The Facts About Almond Nutrition
Almonds can be found in such common places as on top of a salad or as a snack on an airplane. They are packed with nutritional value and they are tasty to eat. Almonds are so versatile that they can be used as a key ingredient in dessert or as a snack between meals.
Did you know that an ounce of almonds has as much calcium as ¼ cup of milk and provides 35% of the recommended daily allowance of vitamin E. Vitamin E has been shown to help prevent some forms of cancer?

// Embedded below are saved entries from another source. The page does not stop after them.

(** * Health risk engine ([risk_utils.py]): scoring, categorizers, report

    A shallow embedding of [calculate_risk], the display categorizers and
    [generate_pdf].  Python's [float] is IEEE binary64, which is exactly
    Rocq's primitive [float]; Python's unbounded [int] is [Z]; [str] is
    [string].  The scorer mutates two locals, [risk_score] and
    [recommendations]: they are threaded here as a record through one
    step function per commented block of the source. *)

From Stdlib Require Import ZArith Floats List String Ascii Bool Lia.
From Stdlib.Strings Require Import Byte.
From Stdlib Require Import DecimalString.
Import ListNotations.

Set Warnings "-inexact-float".

Local Open Scope string_scope.
Local Open Scope float_scope.

(** ** Python comparisons on floats *)

(** [a >= b] on floats is [b <= a]; all comparisons are false on NaN. *)
Definition fge (a b : float) : bool := PrimFloat.leb b a.
Definition flt (a b : float) : bool := PrimFloat.ltb a b.
Definition fle (a b : float) : bool := PrimFloat.leb a b.

(** ** The scorer's locals *)

Record locals : Type := Locals {
  risk_score : float;
  recommendations : list string
}.

(** [risk_score += p; recommendations.append(msg)] *)
Definition add_and_append (p : float) (msg : string) (st : locals) : locals :=
  Locals (risk_score st + p) (recommendations st ++ [msg]).

(** [recommendations.append(msg)] alone *)
Definition rec_append (msg : string) (st : locals) : locals :=
  Locals (risk_score st) (recommendations st ++ [msg]).

(** [risk_score += p] alone *)
Definition add (p : float) (st : locals) : locals :=
  Locals (risk_score st + p) (recommendations st).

Almonds are also high in folic acid that helps prevent birth defects, and they have higher levels of magnesium than those found in spinach or oats.
The phosphorus found in almonds helps build strong bones and teeth, and some of the other nutrients contained in almonds are protein, fiber, iron, zinc, copper, and phytochemicals.
Almonds have a long and rich history. Almonds are mentioned in the Book of Numbers dating from around 1400 BC. Then, around the year 300 a. C., the explorers who traveled the “Silk Road” between Asia and the Mediterranean brought almonds to eat. Hence, these explorers began cultivating almonds in regions as new as Morocco, Greece, Israel, Italy, and Spain.
During Roman times, almonds were considered a fertility charm. Perhaps the ancient Romans knew of the nutritional value of almonds and thought that it would not harm them with fertility. In the middle of the 18th century, almonds arrived from Spain to California. It took about a century for the almond trees to establish themselves and produce the volumes of almond trees that we see today.
Then in the early 1900s, the San Joaquin and Sacramento areas of California were well established as leaders in the almond industry.